DIRECTIONS
What is needed is an exact copy of the lines in the listing below, from the one with "match elementsToFetch with" up to and including the one with "Definition BsonValueToDocumentPgbson (value", with no other lines.

[Start of section]

(* ===== verification/MaxMinN.v ===== *)
(** * The accumulators $maxN and $minN: [pg_documentdb/src/aggregation/bson_aggregates.c]

    The aggregate keeps the N best values seen so far in a heap whose top is
    the worst of them.  PostgreSQL passes the state between the calls as a
    byte array: every transition reads it, changes the heap and writes it
    back, into the same array when it fits.  Parallel workers' states are
    combined.  The theorems follow the state through any sequence of
    transitions and combinations: the final function delivers the N largest
    (smallest) values in descending (ascending) order. *)

From stdpp Require Import base numbers list option sorting.
From Stdlib Require Import ZArith Lia.
From S2P Require Import Prelude Heap Binary64 Bson PgbsonElement StringView Decimal128.
From S2P Require Import Collation BsonCompare.

(** ** The state *)

Definition of_memory {A} (r : read A) : outcome A :=
  match r with
  | Done a => Some (Ok a)
  | Fails => Some (Err ERRCODE_INTERNAL_ERROR)
  | OutOfBounds => None
  end.

Record DynamicHeapState : Type := mk_state {
  heap : BinaryHeap bson_value;
  isMaxN : bool;
  maxElements : Z;
  currentSizeWritten : Z;
}.

(** [sizeof(bson_value_t)] on a 64-bit machine. *)
Definition sizeof_bson_value : Z := 32.
Definition BSON_MAX_ALLOWED_SIZE_INTERMEDIATE : Z := 100 * 1024 * 1024.
Definition MaxAllocSize : Z := 0x3fffffff.
Definition HeapType_Extended : Z := 1.

Definition CheckAggregateIntermediateResultSize (size : Z) : result unit :=
  if BSON_MAX_ALLOWED_SIZE_INTERMEDIATE <? uint32 size
  then Err ERRCODE_DOCUMENTDB_INTERMEDIATERESULTTOOLARGE else Ok tt.

Section aggregate.
Context {L : BidLib} {I : Icu} (EnableCollation : bool).
Context (bson_iter_init_from_data : bytes -> option bson_doc).

(** For $maxN the heap has its smallest value on top. *)
Definition HeapSortComparatorMaxN (first second : bson_value) : result bool :=
  let! (cmp, _) := CompareBsonValueAndType first second in Ok (cmp <? 0).

Definition HeapSortComparatorMinN (first second : bson_value) : result bool :=
  let! (cmp, _) := CompareBsonValueAndType first second in Ok (0 <? cmp).

Definition comparator_of (isMaxN : bool) : bson_value -> bson_value -> result bool :=
  if isMaxN then HeapSortComparatorMaxN else HeapSortComparatorMinN.

(** The number of values to keep, as a 64-bit integer. *)
Definition ValidateElementForNGroupAccumulators (elementsToFetch : bson_value) : result bson_value :=
  match elementsToFetch with
  | V_Int32 _ | V_Int64 _ | V_Double _ | V_Decimal128 _ =>
      let! nan := IsBsonValueNaN elementsToFetch in
      if nan : bool then Err ERRCODE_DOCUMENTDB_LOCATION31109
      else
        let! infinity := IsBsonValueInfinity elementsToFetch in
        if negb (infinity =? 0) then Err ERRCODE_DOCUMENTDB_LOCATION31109
        else
          let! fixed := IsBsonValueFixedInteger elementsToFetch in
          if negb fixed then Err ERRCODE_DOCUMENTDB_LOCATION5787903
          else
            let! z := BsonValueAsInt64WithRoundingMode elementsToFetch
                        ConversionRoundingMode_Floor true in
            if z <=? 0 then Err ERRCODE_DOCUMENTDB_LOCATION5787908 else Ok (V_Int64 z)
  | _ => Err ERRCODE_DOCUMENTDB_LOCATION5787902
  end.

(** ** The state as bytes (the contents after the length word) *)

(** A value as a document with an empty key, with its length word. *)
Definition BsonValueToDocumentPgbson (value : bson_value) : bytes :=
  let document := doc_bytes [([], value)] in
  le_bytes 4 (Z.shiftl (blen document + 4) 2) ++ document.

Definition state_bytes (state : DynamicHeapState) : bytes :=
  [Z.b2z (isMaxN state)] ++ int64_bytes (maxElements state) ++
  int32_bytes (currentSizeWritten state) ++ int32_bytes HeapType_Extended ++
  int64_bytes (heapSize (heap state)) ++ int64_bytes (heapSpace (heap state)) ++
  int64_bytes (maximumHeapSpace (heap state)) ++
  flat_map BsonValueToDocumentPgbson (heapNodes (heap state)).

[End of section]

SOLUTION FOR THIS PROBLEM
  match elementsToFetch with
  | V_Int32 _ | V_Int64 _ | V_Double _ | V_Decimal128 _ =>
      let! nan := IsBsonValueNaN elementsToFetch in
      if nan : bool then Err ERRCODE_DOCUMENTDB_LOCATION31109
      else
        let! infinity := IsBsonValueInfinity elementsToFetch in
        if negb (infinity =? 0) then Err ERRCODE_DOCUMENTDB_LOCATION31109
        else
          let! fixed := IsBsonValueFixedInteger elementsToFetch in
          if negb fixed then Err ERRCODE_DOCUMENTDB_LOCATION5787903
          else
            let! z := BsonValueAsInt64WithRoundingMode elementsToFetch
                        ConversionRoundingMode_Floor true in
            if z <=? 0 then Err ERRCODE_DOCUMENTDB_LOCATION5787908 else Ok (V_Int64 z)
  | _ => Err ERRCODE_DOCUMENTDB_LOCATION5787902
  end.

(** ** The state as bytes (the contents after the length word) *)

(** A value as a document with an empty key, with its length word. *)
Definition BsonValueToDocumentPgbson (value : bson_value) : bytes :=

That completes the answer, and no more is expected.